El viaje a la mismidad es una aventura sabrosa a la que no todo el mundo accede. Y a quienes se nos ha dado, sabemos que es una aventura incomprendida. Fundamentalmente porque se hace en soledad, y la soledad genera sospecha en una sociedad programada para que lo feliz provenga siempre del talento que hayamos tenido para formar primero una pareja, y en su defecto una familia.
Y digo “talento”, porque quien no tuviera la suerte de prosperar en ese intento, será considerado defectuoso, problemático, o incapaz. Y digo “o en su defecto” una familia, porque no siempre la pareja se sostiene por amor, ni siempre se sostiene, pero “al menos quedan los hijos”, con lo cual se ha cumplido un cometido.
Pocas personas pueden acceder a la intimidad consigo mismas estando en pareja y teniendo hijos. Y también pocas personas pueden vivir su soledad como una aventura y no como una condena. En general es más fácil quedarse en una pareja o en ese nido familiar más por miedo al cambio y la intemperie que por deseo. Por eso, aunque muchas de las personas que vivimos solas, o que no tuvimos hijos no hayamos llegado a esta situación por “deseo” o “convicción”, si hemos podido saborear esa llegada a la soledad y la mismidad, algo de Etero tendremos.
Y si somos mujeres, tal vez y seguramente un poco más, porque en nuestro caso pesa mucho la doble sentencia: no haber sostenido una pareja y no haberle dado hijos a la patria.
Pesa también la incomprensión del mundo, y aunque tardamos en darnos cuenta, también una suerte de envidia en quienes se empeñan en considerar a la mujer sola (sin pareja ni hijos) como una especie de ser sin propósito ni quehaceres, a quien se le hace un favor si se le quita algo de privacidad, si se la asedia con la lástima o se le adosan funciones de cuidado creyendo que no hay placer posible en la condición de ser solitaria.

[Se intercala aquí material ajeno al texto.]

(** C6, as the claim states it, fails: on a closed session [Info] returns
    nil and [GetStep] returns an error. *)
Lemma Info_GetStep_closed_session :
  ~ (forall p : playback,
       (exists l, Info sample.Duration_String p = Returns (Some l)) /\
       GetStep p = (e p, None)).
Proof.
  intros H. destruct (H sample.stopped) as [[l Hl] _]. discriminate Hl.
Qed.

(** C6, amended. On a session that is not closed and has a current file,
    [Info] returns the id, the kind, ["PAUSED"] or the remaining duration,
    and the name of the current file, and [GetStep] returns the current
    event description without an error; on a closed session [Info] returns
    nil and [GetStep] returns an error. *)
Theorem Info_GetStep_open_or_closed (Duration_String : time.Duration -> string)
    (p : playback) :
  (closed p = false -> forall f, file p = Some f ->
     Info Duration_String p
       = Returns (Some [ID p; "playback kb"; statusLine Duration_String p; Name f]) /\
     GetStep p = (e p, None)) /\
  (closed p = true ->
     Info Duration_String p = Returns None /\
     GetStep p = ("", Some "playback has already stopped")).
Proof.
  split.
  - intros Hc f Hf. unfold Info, GetStep, statusLine. rewrite Hc, Hf.
    split; [|reflexivity]. destruct (state p); reflexivity.
  - intros Hc. unfold Info, GetStep. rewrite Hc. split; reflexivity.
Qed.

Lemma Info_GetStep_open_or_closed_witness :
  (Info sample.Duration_String sample.playing
     = Returns (Some ["0"; "playback kb"; "some time remaining"; "/scripts/one.kb"]) /\
   GetStep sample.playing = ("10000000000:KeyEvent,true,a", None)) /\
  (Info sample.Duration_String sample.stopped = Returns None /\
   GetStep sample.stopped = ("", Some "playback has already stopped")).
Proof.
  split.
  - exact (proj1 (Info_GetStep_open_or_closed sample.Duration_String sample.playing)
             eq_refl _ eq_refl).
  - exact (proj2 (Info_GetStep_open_or_closed sample.Duration_String sample.stopped)
             eq_refl).
Defined.

End SurfaceFacts.

(** ** Properties of the interpreter *)

Module InterpreterFacts.
Import Text Go vnc notions.

Lemma SplitN2_without_separator (sep : ascii) (text : string) :
  has_char sep text = false -> SplitN2 sep text = [text].
Proof.
  induction text as [|c text IH]; cbn; intros H.
  - reflexivity.
  - apply orb_false_iff in H. destruct H as [Hc Ht].
    rewrite Hc, (IH Ht). reflexivity.
Qed.

Lemma SplitN2_at_separator (sep : ascii) (s0 s1 : string) :
  has_char sep s0 = false ->
  SplitN2 sep (String.append s0 (String sep s1)) = [s0; s1].
Proof.
  induction s0 as [|c s0 IH]; cbn; intros H.
  - now rewrite Ascii.eqb_refl.
  - apply orb_false_iff in H. destruct H as [Hc Ht].
    rewrite Hc, (IH Ht). reflexivity.
Qed.

Section Lines.

Variable parseEvent : string -> parsed.
Variable ParseDuration : string -> option time.Duration.

Local Abbreviation playLines := (vnc.playLines parseEvent ParseDuration).
(** * MrRSS feed fetcher: script runner, article normaliser and the
      bounded fetch orchestrator

    The development embeds three pieces of the Go sources:

    - [internal/feed] script executor ([ExecuteScript]) together with the
      lexical path functions of the Go standard library it relies on;
    - [Fetcher.FetchFeed]: source resolution, image fallback chain,
      persistence and the post-fetch rule hook, as a function that yields the
      ordered trace of effects it performs on its collaborators;
    - [Fetcher.FetchAll] and [Fetcher.GetProgress]: a small-step interleaving
      semantics with one program counter per source line that touches shared
      state (the mutex, the progress struct, the wait group, the semaphore
      channel and the cancellation context).

    Around them it embeds the functions that create subscriptions
    ([AddSubscription], [AddScriptSubscription], [ImportSubscription] and
    the handler [HandleAddFeed]), the set-up of the scripts directory
    ([GetScriptsDir], [ValidateScriptPath], [NewFetcher]), the HTML clean-up
    [CleanHTML], and the FreshRSS client and synchronisation ([NewClient],
    [Login], [MarkAsRead], [SyncService.Sync] and the two handlers). *)

From Stdlib Require Import ZArith Ascii String List Lia Bool.
From stdpp Require Import base list gmap strings pretty.

Local Open Scope Z_scope.
Local Open Scope nat_scope.

(** ** Byte strings *)

Module Str.

Definition chars (s : string) : list ascii := String.list_ascii_of_string s.
Definition pack (l : list ascii) : string := String.string_of_list_ascii l.

(** [strings.HasPrefix(s, prefix)] *)
Definition HasPrefix (s pre : string) : bool := String.prefix pre s.

Definition lower_char (c : ascii) : ascii :=
  let n := nat_of_ascii c in
  if (65 <=? n) && (n <=? 90) then ascii_of_nat (n + 32) else c.

(** [strings.ToLower], on the ASCII range (the only range the extension
    switch of the script executor distinguishes). *)
Definition ToLower (s : string) : string := pack (map lower_char (chars s)).

Definition is_empty (s : string) : bool :=
  match s with EmptyString => true | _ => false end.

(** [strings.Join(elems, sep)] *)
Fixpoint Join (elems : list string) (sep : string) : string :=
  match elems with
  | [] => ""
  | [e] => e
  | e :: rest => e +:+ sep +:+ Join rest sep
  end.

(** [s] contains [sub] as a contiguous substring. *)
Definition contains (s sub : string) : Prop :=
  ∃ pre post : string, s = pre +:+ sub +:+ post.

End Str.

(** ** [path/filepath] on a host whose separator is the slash

    [Clean], [Join] and [Ext] belong to the Go standard library.  They are
    modelled element-wise, following the library's algorithm: the output
    buffer of [Clean] is the stack [out] of elements kept so far (most recent
    first), and the library's condition [out.w > dotdot] ("there is a real
    element to back up over") reads "the stack is non-empty and its top is
    not a leading dot-dot". *)

Module filepath.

La mujer para la cual la jubilación no es una condena y está sola, es doblemente incomprendida; y se la castiga de modos diversos, sobre todo por la ausencia de tiempo productivo, causa de sentido en mucha gente que necesita “llenar” su tiempo con actividades.
Pienso en mujeres creadoras, sin hijos, muchas... Algunas de ellas también sin pareja estable, o solitarias hacia el final de sus vidas. Hay una lista bastante interesante de estas bichas raras, y sin embargo, parece que algún hijo trascendente han dado, en forma de arte, de danza, de literatura, poesía, pintura, filosofía o ciencia.
Y aunque no pretendo hacer una apología de la soledad, ni pregonar que sea el mejor estado para el ser humano, ni negar la profunda necesidad de afecto, y la búsqueda tanto del amor, como de espacios de reunión que puedan ser vividos como familia, sí pretendo indagar en la condena de la soledad por parte de quienes sólo desean llenarla, y se consideran mejores, o mejor adaptados por reunir ciertas características que los hagan reconocibles y aceptables ante la mirada mayoritaria.
Es posible reconocernos en los sencillos placeres solitarios de Etero, en su sensualidad, en su búsqueda inclaudicable de la belleza y autenticidad. Ella es capaz de dejarse despeñar sólo por ir a buscar sola, fuera de la grey, ese placer inaudito y sólo suyo.
Pero a la vez, es como una de esas zarzamoras deliciosas, ávidas de ser encontradas por manos humanas que sepan apreciar sus atractivos. Y hay mirlos, pájaros negros atrevidos que sonríen desde las plantas, desde el follaje agreste, áspero… y de pronto revelan su propio corazón, su propio misterio.
Y cuando ese encuentro sucede, no hay más que celebrar que de vez en cuando la vida nos bese en la boca.